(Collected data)
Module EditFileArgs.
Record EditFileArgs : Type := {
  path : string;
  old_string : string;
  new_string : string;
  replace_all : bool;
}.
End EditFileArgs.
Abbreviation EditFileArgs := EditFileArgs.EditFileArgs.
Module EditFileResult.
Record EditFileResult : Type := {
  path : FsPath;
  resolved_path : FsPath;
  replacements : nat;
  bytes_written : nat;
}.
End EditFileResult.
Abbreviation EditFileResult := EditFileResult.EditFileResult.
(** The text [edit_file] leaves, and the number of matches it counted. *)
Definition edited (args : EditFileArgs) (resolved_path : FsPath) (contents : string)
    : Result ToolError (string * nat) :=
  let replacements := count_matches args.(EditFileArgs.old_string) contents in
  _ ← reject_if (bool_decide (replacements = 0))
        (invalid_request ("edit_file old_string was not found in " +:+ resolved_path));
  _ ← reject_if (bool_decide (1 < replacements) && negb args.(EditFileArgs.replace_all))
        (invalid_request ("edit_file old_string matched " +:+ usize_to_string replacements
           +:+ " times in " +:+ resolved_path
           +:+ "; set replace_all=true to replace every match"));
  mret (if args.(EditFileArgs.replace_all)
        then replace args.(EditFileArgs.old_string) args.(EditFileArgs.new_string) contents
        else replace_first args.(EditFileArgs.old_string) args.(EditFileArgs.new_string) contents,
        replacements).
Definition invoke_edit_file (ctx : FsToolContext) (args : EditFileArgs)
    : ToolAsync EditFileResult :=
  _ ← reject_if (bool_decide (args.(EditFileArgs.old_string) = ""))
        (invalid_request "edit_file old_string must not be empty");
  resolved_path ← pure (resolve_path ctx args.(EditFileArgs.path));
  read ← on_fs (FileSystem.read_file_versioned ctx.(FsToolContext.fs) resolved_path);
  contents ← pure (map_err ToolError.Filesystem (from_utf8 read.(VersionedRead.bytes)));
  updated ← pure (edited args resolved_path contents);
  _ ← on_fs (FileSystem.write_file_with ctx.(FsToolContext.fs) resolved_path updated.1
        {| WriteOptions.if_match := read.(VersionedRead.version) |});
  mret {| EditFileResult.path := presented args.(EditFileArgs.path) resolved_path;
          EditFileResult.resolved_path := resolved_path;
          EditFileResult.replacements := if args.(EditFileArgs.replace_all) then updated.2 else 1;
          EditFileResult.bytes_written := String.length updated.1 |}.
...
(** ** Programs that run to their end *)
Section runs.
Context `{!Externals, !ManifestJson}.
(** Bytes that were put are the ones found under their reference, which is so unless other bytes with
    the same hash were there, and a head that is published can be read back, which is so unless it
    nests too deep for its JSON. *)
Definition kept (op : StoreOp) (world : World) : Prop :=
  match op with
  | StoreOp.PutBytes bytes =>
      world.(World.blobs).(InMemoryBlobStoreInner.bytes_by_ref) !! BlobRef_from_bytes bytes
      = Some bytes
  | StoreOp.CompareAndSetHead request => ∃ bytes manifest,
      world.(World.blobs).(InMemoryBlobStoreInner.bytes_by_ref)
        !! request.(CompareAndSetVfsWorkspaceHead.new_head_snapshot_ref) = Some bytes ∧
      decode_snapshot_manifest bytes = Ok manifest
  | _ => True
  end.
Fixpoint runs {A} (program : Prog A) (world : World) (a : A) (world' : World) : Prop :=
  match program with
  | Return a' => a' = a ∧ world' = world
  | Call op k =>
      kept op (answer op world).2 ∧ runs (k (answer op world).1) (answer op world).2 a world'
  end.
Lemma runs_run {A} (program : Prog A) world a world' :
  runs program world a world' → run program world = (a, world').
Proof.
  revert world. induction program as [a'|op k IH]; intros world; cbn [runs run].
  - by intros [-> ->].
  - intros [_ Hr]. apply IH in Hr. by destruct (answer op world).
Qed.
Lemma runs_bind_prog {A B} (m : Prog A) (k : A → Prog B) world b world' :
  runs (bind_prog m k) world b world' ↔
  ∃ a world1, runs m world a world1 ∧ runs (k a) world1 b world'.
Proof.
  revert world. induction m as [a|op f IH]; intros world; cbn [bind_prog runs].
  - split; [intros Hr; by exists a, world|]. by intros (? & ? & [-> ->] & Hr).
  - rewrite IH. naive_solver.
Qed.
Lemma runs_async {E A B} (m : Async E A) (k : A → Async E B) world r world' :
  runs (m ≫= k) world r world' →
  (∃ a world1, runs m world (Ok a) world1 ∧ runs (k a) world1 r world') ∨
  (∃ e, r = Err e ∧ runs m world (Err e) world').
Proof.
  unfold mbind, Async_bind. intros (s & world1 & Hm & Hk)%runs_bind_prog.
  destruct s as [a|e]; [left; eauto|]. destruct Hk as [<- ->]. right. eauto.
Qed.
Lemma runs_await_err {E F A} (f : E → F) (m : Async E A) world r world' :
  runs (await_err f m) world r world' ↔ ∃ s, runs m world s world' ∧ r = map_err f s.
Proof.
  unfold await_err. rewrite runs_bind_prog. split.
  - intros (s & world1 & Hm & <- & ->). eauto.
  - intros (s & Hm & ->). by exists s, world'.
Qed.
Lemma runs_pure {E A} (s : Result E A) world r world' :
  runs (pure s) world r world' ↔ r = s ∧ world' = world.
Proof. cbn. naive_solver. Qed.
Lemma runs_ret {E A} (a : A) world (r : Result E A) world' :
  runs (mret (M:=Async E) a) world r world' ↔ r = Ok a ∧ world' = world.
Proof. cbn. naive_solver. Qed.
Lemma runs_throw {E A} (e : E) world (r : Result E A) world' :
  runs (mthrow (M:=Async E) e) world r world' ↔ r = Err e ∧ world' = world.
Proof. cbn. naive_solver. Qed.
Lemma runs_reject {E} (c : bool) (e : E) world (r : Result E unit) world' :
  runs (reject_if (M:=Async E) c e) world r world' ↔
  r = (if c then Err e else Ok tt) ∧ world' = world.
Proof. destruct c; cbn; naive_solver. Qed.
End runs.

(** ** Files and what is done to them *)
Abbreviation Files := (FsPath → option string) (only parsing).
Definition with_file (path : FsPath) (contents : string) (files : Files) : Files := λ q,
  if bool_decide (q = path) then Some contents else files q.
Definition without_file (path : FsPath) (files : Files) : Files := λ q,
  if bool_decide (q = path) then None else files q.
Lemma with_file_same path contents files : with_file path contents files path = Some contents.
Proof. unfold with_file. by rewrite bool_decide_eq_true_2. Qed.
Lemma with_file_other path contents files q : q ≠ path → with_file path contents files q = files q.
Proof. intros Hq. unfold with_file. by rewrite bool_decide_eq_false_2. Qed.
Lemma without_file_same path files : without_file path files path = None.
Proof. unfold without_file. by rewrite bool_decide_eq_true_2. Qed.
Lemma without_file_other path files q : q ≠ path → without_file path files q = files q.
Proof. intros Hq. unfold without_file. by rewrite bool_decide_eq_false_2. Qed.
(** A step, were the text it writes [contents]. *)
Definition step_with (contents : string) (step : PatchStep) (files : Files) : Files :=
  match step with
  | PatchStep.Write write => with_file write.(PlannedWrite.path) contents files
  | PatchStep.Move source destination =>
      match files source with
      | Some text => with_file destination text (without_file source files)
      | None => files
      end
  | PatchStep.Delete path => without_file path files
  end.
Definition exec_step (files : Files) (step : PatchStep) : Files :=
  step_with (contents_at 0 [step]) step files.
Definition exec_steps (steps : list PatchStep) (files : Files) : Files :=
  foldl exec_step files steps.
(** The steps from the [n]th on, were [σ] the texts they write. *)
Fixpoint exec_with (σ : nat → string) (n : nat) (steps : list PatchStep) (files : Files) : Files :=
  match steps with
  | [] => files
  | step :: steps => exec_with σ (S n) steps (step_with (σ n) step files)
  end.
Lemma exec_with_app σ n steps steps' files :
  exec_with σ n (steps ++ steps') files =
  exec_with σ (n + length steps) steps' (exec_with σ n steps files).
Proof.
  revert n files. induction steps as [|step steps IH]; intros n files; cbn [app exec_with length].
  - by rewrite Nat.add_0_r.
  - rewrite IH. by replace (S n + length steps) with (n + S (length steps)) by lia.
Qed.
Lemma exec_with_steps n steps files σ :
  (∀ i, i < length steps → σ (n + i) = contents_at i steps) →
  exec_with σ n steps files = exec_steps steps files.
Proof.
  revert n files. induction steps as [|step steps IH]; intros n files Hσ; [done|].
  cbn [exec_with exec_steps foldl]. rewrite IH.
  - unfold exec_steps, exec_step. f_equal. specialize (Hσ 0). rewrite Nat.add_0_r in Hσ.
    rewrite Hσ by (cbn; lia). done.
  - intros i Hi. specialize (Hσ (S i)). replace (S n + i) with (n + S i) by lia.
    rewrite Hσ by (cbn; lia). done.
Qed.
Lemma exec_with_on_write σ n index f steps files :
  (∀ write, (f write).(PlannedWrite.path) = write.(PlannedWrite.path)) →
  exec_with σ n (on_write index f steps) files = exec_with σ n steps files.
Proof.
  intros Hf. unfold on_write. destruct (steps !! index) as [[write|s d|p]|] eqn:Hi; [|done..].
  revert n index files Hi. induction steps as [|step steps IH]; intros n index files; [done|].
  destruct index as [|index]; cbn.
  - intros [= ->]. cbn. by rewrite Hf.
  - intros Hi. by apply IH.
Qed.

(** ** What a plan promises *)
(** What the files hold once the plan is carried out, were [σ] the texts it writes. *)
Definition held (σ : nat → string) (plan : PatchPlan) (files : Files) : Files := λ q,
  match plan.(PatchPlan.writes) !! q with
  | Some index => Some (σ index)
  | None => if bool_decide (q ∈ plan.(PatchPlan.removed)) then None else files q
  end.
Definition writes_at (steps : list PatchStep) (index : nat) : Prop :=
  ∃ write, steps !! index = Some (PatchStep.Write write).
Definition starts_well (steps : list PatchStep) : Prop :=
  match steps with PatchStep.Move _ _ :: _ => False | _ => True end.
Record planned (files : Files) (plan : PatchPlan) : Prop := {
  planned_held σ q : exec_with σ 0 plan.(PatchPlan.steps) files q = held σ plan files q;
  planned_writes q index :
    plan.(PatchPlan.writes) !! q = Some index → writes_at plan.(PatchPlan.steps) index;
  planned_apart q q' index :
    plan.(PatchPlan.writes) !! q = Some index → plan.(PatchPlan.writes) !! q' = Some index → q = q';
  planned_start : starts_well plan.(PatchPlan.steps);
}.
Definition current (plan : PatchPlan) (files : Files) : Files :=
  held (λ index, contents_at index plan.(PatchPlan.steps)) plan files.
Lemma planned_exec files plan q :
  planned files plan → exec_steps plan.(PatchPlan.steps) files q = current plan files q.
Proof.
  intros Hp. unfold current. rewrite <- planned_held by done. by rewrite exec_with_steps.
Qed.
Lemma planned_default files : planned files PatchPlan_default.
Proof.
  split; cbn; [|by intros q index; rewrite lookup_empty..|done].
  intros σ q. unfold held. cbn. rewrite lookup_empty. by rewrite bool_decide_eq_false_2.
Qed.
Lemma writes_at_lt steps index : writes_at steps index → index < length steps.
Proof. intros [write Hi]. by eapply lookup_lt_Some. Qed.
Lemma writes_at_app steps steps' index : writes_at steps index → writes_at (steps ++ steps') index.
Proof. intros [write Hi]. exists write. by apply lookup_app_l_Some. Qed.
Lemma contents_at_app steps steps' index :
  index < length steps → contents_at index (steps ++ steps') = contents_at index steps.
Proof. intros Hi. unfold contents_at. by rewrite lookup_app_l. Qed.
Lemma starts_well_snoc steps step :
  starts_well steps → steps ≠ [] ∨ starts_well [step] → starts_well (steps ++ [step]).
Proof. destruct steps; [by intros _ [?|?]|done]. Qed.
==
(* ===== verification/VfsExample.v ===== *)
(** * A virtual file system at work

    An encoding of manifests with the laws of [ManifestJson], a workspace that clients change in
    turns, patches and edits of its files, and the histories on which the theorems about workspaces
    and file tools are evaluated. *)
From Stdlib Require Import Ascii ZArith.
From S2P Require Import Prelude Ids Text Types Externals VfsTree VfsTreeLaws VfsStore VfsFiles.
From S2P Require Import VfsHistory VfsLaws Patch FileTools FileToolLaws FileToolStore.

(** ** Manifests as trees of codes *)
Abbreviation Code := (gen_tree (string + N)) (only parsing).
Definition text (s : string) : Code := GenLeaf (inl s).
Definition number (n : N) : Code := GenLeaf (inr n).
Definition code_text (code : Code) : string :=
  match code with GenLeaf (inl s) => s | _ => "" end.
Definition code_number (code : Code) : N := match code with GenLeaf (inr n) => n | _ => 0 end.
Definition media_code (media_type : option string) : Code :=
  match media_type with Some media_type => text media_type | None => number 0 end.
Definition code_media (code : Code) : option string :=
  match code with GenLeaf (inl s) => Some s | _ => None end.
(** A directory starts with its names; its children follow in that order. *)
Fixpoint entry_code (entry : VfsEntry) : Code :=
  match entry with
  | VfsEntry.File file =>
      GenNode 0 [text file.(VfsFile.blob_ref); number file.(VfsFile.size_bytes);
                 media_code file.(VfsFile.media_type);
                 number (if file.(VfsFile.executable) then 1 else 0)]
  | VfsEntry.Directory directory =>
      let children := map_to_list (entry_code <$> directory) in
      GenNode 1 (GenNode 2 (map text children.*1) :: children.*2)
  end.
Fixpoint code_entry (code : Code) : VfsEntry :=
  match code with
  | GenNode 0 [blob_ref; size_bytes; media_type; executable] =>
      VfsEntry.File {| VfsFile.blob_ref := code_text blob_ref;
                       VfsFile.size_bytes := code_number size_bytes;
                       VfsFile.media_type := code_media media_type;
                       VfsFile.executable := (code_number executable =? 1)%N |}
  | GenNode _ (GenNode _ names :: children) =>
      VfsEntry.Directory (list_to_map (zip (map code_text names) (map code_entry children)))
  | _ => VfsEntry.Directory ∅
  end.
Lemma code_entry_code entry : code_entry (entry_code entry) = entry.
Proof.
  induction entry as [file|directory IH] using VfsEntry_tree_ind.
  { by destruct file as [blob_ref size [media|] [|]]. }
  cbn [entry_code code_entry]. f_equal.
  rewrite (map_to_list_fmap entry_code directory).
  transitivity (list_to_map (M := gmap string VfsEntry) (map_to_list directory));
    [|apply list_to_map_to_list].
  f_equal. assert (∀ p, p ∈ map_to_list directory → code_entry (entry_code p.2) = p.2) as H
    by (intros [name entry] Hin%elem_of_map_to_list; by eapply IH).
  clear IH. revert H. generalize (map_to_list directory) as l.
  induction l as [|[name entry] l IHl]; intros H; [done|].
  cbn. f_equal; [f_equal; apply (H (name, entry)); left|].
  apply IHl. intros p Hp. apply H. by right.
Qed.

» Activity:
The answer must consist of every line above that contains the word "updated".

» Your solution:
  updated ← pure (edited args resolved_path contents);
  _ ← on_fs (FileSystem.write_file_with ctx.(FsToolContext.fs) resolved_path updated.1
          EditFileResult.replacements := if args.(EditFileArgs.replace_all) then updated.2 else 1;
          EditFileResult.bytes_written := String.length updated.1 |}.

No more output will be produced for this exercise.